The journey back to the flat seemed to take place in record time, although once, along the darkened street, they halted abruptly, and looking through the window Jane saw a group of young people, walking briskly along what seemed like a broad pavement, lanterns swinging from their hands.
They were singing and seemed in the best of spirits, and she looked at Ann in bewilderment.
“Who were they?” she asked, but already she was certain she knew.
“The young people I told you about,” Ann said quietly. “Their present campaign is for street lighting throughout the town, not just along the main thoroughfare as it is now. They’re right, of course, but they don’t see that all this sort of thing takes a great deal of money to accomplish, and that first things—exports, imports, care of the sick and so on—must come first.”

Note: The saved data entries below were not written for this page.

(* ===== verification/Answers.v ===== *)
(** * Answers: every handler answers its own request, once, in kind

    The HTTP contract of the two handlers, as a well-formedness invariant
    of runs.  The [t]-th request of a run is served by handler goroutine
    [t]; its program counter always carries that request's parameters
    ([fits]), a handler past the validation of lines 38 and 60 has
    non-empty parameters, and a handler that has answered has answered
    exactly once, with a response of its request's kind that agrees with
    the validation ([resp_fits]): the 400 for a missing parameter
    exactly when one is missing, the other answers (the 400s of lines 46
    and 76, the 200s) only for set parameters. *)

From S2P Require Import Prelude Strconv Seats Notify Watcher Registry Invariant Exec.
From Stdlib Require Import ZArith Lia Ascii.

Module Answers.
Import Watcher Registry Exec.
Local Open Scope nubanner_scope.

(** ** Requests, answers and what fits them *)

(** The requests of a run, in arrival order: handler [t] serves the
    [t]-th. *)
Definition requests (tr : list event) : list request :=
  omap (fun l => match l with EvRequest r => Some r | _ => None end) tr.

(** An answer of handler [t]. *)
Definition is_answer (t : nat) (l : event) : bool :=
  match l with EvRespond t' _ _ => Nat.eqb t t' | _ => false end.

Definition is_done (h : hpc) : bool := match h with HDone _ => true | _ => false end.

(** The responses a request may get: the 400 for a missing parameter
    exactly when one is missing, the others only for valid parameters. *)
Definition resp_fits (r : request) (resp : response) : bool :=
  match r, resp with
  | ReqStart e c, RespStartBadRequest => bool_decide (e = "" \/ c = "")
  | ReqStart e c, RespAlreadyRunning => bool_decide (e <> "" /\ c <> "")
  | ReqStart e c, RespStarted e' => bool_decide (e' = e /\ e <> "" /\ c <> "")
  | ReqStop e, RespStopBadRequest => bool_decide (e = "")
  | ReqStop e, RespNotFound => bool_decide (e <> "")
  | ReqStop e, RespStopped e' => bool_decide (e' = e /\ e <> "")
  | _, _ => false
  end.

(** The program counters of the handler serving [r]. *)
Definition fits (r : request) (h : hpc) : bool :=
  match r, h with
  | ReqStart e c, HStart e' c' => bool_decide (e' = e /\ c' = c)
  | ReqStart e c, HStartLock e' c' | ReqStart e c, HStartCrit e' c'
  | ReqStart e c, HStartGo e' c' _ => bool_decide (e' = e /\ c' = c /\ e <> "" /\ c <> "")
  | ReqStop e, HStop e' => bool_decide (e' = e)
  | ReqStop e, HStopLock e' | ReqStop e, HStopCrit e' | ReqStop e, HStopSend e' _
  | ReqStop e, HStopClose e' _ => bool_decide (e' = e /\ e <> "")
  | _, HAnswer r' resp => bool_decide (r' = r) && resp_fits r resp
  | _, HDone resp => resp_fits r resp
  | _, HPanic => true
  | _, _ => false
  end.

(** ** The invariant *)
Record wf (tr : list event) (w : world) : Prop := {
  wf_len : length (handlers w) = length (requests tr);
  wf_fits : forall t h r, handlers w !! t = Some h -> requests tr !! t = Some r -> fits r h = true;
  wf_count : forall t h, handlers w !! t = Some h -> cnt (is_answer t) tr = if is_done h then 1 else 0;
  wf_events : forall t r resp, In (EvRespond t r resp) tr ->
              requests tr !! t = Some r /\ handlers w !! t = Some (HDone resp)
}.

Lemma requests_snoc tr l :
  requests (tr ++ [l]) = requests tr ++ match l with EvRequest r => [r] | _ => [] end.
Proof. unfold requests. rewrite omap_app. by destruct l. Qed.

Lemma cnt_answer_snoc t tr l :
  cnt (is_answer t) (tr ++ [l]) = (cnt (is_answer t) tr + if is_answer t l then 1 else 0)%nat.
Proof. apply cnt_snoc. Qed.

(** Steps that leave the handlers alone: requests and answers unchanged. *)
Lemma wf_same tr w l w' :
  wf tr w -> handlers w' = handlers w ->
  (forall r, l <> EvRequest r) -> (forall t, is_answer t l = false) -> (forall t r resp, l <> EvRespond t r resp) ->
  wf (tr ++ [l]) w'.
Proof.
  intros [Hl Hf Hc He] Hh Hr Ha Hresp.
  assert (Hreq : requests (tr ++ [l]) = requests tr)
    by (rewrite requests_snoc; destruct l as [r0| | | | |]; [by destruct (Hr r0)|..]; apply app_nil_r).
  constructor; rewrite ?Hreq, ?Hh; try done.
  - intros t h Ht. rewrite cnt_answer_snoc, Ha, (Hc t h Ht). lia.
  - intros t r resp [Hin|[Heq|[]]]%in_app_or; [by apply He|]. by destruct (Hresp t r resp).
Qed.

(** One handler moves from [h] to [h'] on an event of its own. *)
Lemma wf_update tr w l w' t h h' :
  wf tr w -> handlers w !! t = Some h -> handlers w' = <[t:=h']> (handlers w) ->
  (forall r, l <> EvRequest r) -> is_done h = false ->
  (forall r, requests tr !! t = Some r -> fits r h = true -> fits r h' = true) ->
  (forall t' r resp, l = EvRespond t' r resp ->
     t' = t /\ h' = HDone resp /\ forall r0, requests tr !! t = Some r0 -> fits r0 h = true -> r0 = r) ->
  (if is_answer t l then 1 else 0) = (if is_done h' then 1 else 0) ->
  (forall t', t' <> t -> is_answer t' l = false) ->
  wf (tr ++ [l]) w'.
Proof.
  intros [Hl Hf Hc He] Ht Hh Hr Hd Hfit Hresp Hcount Hother.
  assert (Hreq : requests (tr ++ [l]) = requests tr)
    by (rewrite requests_snoc; destruct l as [r0| | | | |]; [by destruct (Hr r0)|..]; apply app_nil_r).
  pose proof (lookup_lt_Some _ _ _ Ht) as Hlt.
  constructor; rewrite ?Hreq, ?Hh.
  - by rewrite length_insert.
  - intros t' h0 r Ht' Hr'. list_lookup_cases; [|by eapply Hf].
    apply Hfit; [done|]. by eapply Hf.
  - intros t' h0 Ht'. rewrite cnt_answer_snoc. list_lookup_cases.
    + rewrite (Hc _ _ Ht), Hd, Hcount. lia.
    + rewrite (Hc _ _ Ht'), Hother by done. lia.
  - intros t' r resp [Hin|[Heq|[]]]%in_app_or.
    + destruct (He _ _ _ Hin) as [Hr' Hd']. split; [done|].
      assert (t' <> t) by (intros ->; rewrite Ht in Hd'; injection Hd' as ->; discriminate Hd). by rewrite list_lookup_insert_ne.
    + subst l. destruct (Hresp t' r resp eq_refl) as (-> & -> & Hr0).
      destruct (lookup_lt_is_Some_2 (requests tr) t) as [r0 Hr0']; [lia|].
      rewrite (Hr0 r0 Hr0' (Hf _ _ _ Ht Hr0')) in Hr0'. split; [done|].
      by rewrite list_lookup_insert_eq.
Qed.

(** An answer of [t] in the run is an event of the run. *)
Lemma cnt_answer_in t tr : (1 <= cnt (is_answer t) tr)%nat -> exists r resp, In (EvRespond t r resp) tr.
Proof.
  induction tr as [|l tr IH]; simpl; [lia|]. intros H.
  destruct (is_answer t l) eqn:E.
  - destruct l; try done. apply Nat.eqb_eq in E as ->. eauto.
  - destruct (IH ltac:(lia)) as (r & resp & Hin). eauto.
Qed.

(** A request arrives: its handler is the [length]-th. *)
Lemma wf_request tr w r :
  wf tr w ->
  wf (tr ++ [EvRequest r]) (mkWorld (subscriptions w) (locked w) (closed_chans w) (next_chan w)
                                    (handlers w ++ [handler_of r]) (watchers w)).
Proof.
  intros [Hl Hf Hc He]. constructor; rewrite ?requests_snoc; simpl;
    [rewrite !length_app; simpl; lia| | |].
  - intros t h r' Ht Hr. apply lookup_snoc_Some in Ht as [(? & Ht)|(-> & <-)].
    + apply (Hf t); [done|]. by rewrite lookup_app_l in Hr by lia.
    + rewrite Hl, lookup_app_r, Nat.sub_diag in Hr by lia. injection Hr as <-.
      destruct r; simpl; by apply bool_decide_eq_true_2.
  - intros t h Ht. rewrite cnt_answer_snoc. simpl. rewrite Nat.add_0_r.
    apply lookup_snoc_Some in Ht as [(? & Ht)|(-> & <-)]; [by apply Hc|].
    destruct (cnt (is_answer (length (handlers w))) tr) eqn:E; [by destruct r|].
    destruct (cnt_answer_in (length (handlers w)) tr ltac:(lia)) as (r' & resp & Hin).
    destruct (He _ _ _ Hin) as [Hr' _]. apply lookup_lt_Some in Hr'. lia.
  - intros t r' resp [Hin|[Heq|[]]]%in_app_or; [|done].
    destruct (He _ _ _ Hin) as [Hr' Ht]. pose proof (lookup_lt_Some _ _ _ Hr').
    split; by apply lookup_app_l_Some.
Qed.

(** The side conditions of [wf_update] and [wf_same] on a concrete rule. *)
Local Ltac wf_side :=
  first
  [ reflexivity
  | intros ? ?; discriminate
  | intros ? ? ? ?; discriminate
  | intros ? ? ? Heq; discriminate Heq
  | intros ? ? ? [= <- <- <-]; split; [done|]; split; [done|];
    intros [] _ Hfit; simpl in Hfit; try discriminate; case_bool_decide; naive_solver
  | intros ? ? ? [= <- <- <-]; split; [done|]; split; [done|];
    intros [] _ Hfit; simpl in Hfit; apply andb_true_iff in Hfit as [Hfit _];
    by apply bool_decide_eq_true in Hfit
  | intros ? ?; simpl; by apply Nat.eqb_neq
  | simpl; by rewrite ?Nat.eqb_refl
  | intros [] _ Hfit; simpl in *; repeat case_bool_decide; naive_solver ].

Lemma wf_step tr w l w' : wf tr w -> step w l w' -> wf (tr ++ [l]) w'.
Proof.
  intros Hw Hs. inversion Hs; subst; [by apply wf_request|..];
    first [eapply wf_update; [exact Hw|eassumption|..] | eapply wf_same; [exact Hw|..]];
    wf_side.
Qed.

Lemma wf_run tr w : init ⟶[ tr ]* w -> wf tr w.
Proof.
  revert tr w. apply lstar_ind_snoc; [by constructor|].
  intros tr w l w' _ Hw Hs. by eapply wf_step.
Qed.

(** ** Properties *)

(** C11: Every answer in a run is the answer of the handler serving it to
    that very request: the [t]-th request of the run, answered exactly
    once, with a response of its kind that agrees with the validation:
    the 400 "Email and CRN are required" (or "Email is required")
    exactly when a parameter is empty; the 400 "A check is already
    running" (or "No active check found") and the 200 answers only when
    the parameters are set, the 200 message naming the request's own
    e-mail. *)
Theorem answers_match_requests tr w t r resp :
  init ⟶[ tr ]* w -> In (EvRespond t r resp) tr ->
  requests tr !! t = Some r /\ cnt (is_answer t) tr = 1%nat /\ resp_fits r resp = true.
Proof.
  intros Hrun Hin. pose proof (wf_run tr w Hrun) as Hw.
  destruct (wf_events _ _ Hw _ _ _ Hin) as [Hr Ht]. split; [done|]. split.
  - by rewrite (wf_count _ _ Hw _ _ Ht).
  - pose proof (wf_fits _ _ Hw _ _ _ Ht Hr) as Hf. by destruct r.
Qed.

Lemma answers_match_requests_witness :
  init ⟶[ stop_run ]* (state_after stop_run) /\
  In (EvRespond 0 (ReqStart alice crn) (RespStarted alice)) stop_run /\
  requests stop_run !! 0 = Some (ReqStart alice crn) /\ cnt (is_answer 0) stop_run = 1%nat /\
  resp_fits (ReqStart alice crn) (RespStarted alice) = true.
Proof.
  assert (Hrun : init ⟶[ stop_run ]* (state_after stop_run))
    by (apply run_lstar; vm_compute; reflexivity).
  assert (Hin : In (EvRespond 0 (ReqStart alice crn) (RespStarted alice)) stop_run)
    by (simpl; tauto).
  split; [done|]. split; [done|].
  exact (answers_match_requests _ _ 0 _ _ Hrun Hin).
Defined.

End Answers.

“They seemed a lively crew!” Jane smiled as the taxi turned in at the entrance to the hospital precincts and stopped at the door of the house which contained “her” flat. “There didn’t appear to be anything revolutionary about them so far as I could see.”
“I suppose not.” Ann opened the door and the head of the elderly caretaker appeared round his office window. Ann greeted him, indicated Jane with a wave of her hand, and started upstairs. “They’re not really revolutionaries at all,” she said as she unlocked the door. “They just want a better life for themselves than they’ve seen their parents have, but that,” she sighed, “is at the bottom of most revolutionary ideas! They’ll get it all in time, they’ve the urge to work, to save and to think of the future. I suppose the root of the matter is that, in common with most youthful ideas, there’s a strong sense of impatience. Come on,” she urged. “The caretaker said your trunk had been delivered. It’s just inside. Do you want to unpack now or have a cuppa and go to bed?”
“Bed, please!” Jane admitted. “I’m tired. I don’t suppose there’s anything missing from my trunk?”
“Not unless you had something in it that ought not to have been there.” Ann was arranging the chair into a l
ong bed-chair arrangement as she spoke. “All the time I’ve been here I’ve never had so much as a pin confiscated, or a letter returned to me with bits snipped out, as I understand is the custom should anyone appear to be discussing affairs of state,” she laughed at the quotation, “by letter or any other means. To reiterate: mind your own business, do the job you came out here to do, and do it to the best of your ability, and you won’t go far wrong. In fact I think you’ll be very happy.”
She looked at Jane consideringly for a moment, then as she turned away she asked a seemingly casual question:
“First impressions, please!” she demanded. “Do you think you’ll be O.K., and how do you feel about Dr. Lowth, our ‘Dr. Jim’, now that you’ve met him socially if not officially as yet?”
CHAPTER 3
WHETHER it was because she was in a strange bed, sleeping in strange surroundings, or whether she was just too excited at the thought of entering a completely new phase in her nursing career, but Jane had fully expected to lie awake for hours, and then, when she finally fell asleep, she had expected to sleep heavily for several hours. As a precautionary measure she had set the alarm clock which stood beside the bed, even though Ann had protested it was quite unnecessary as she never overslept.
She had wakened, alert and bright-eyed, ready for whatever lay ahead, ten minutes or so before the alarm was due to ring. Moving cautiously in order not to rouse Ann, she slipped from bed and put the catch down on the alarm bell to prevent its ringing, then, still tiptoeing round, still moving everything with the maximum of caution, she prepared a cup of tea and some slices of thin toast.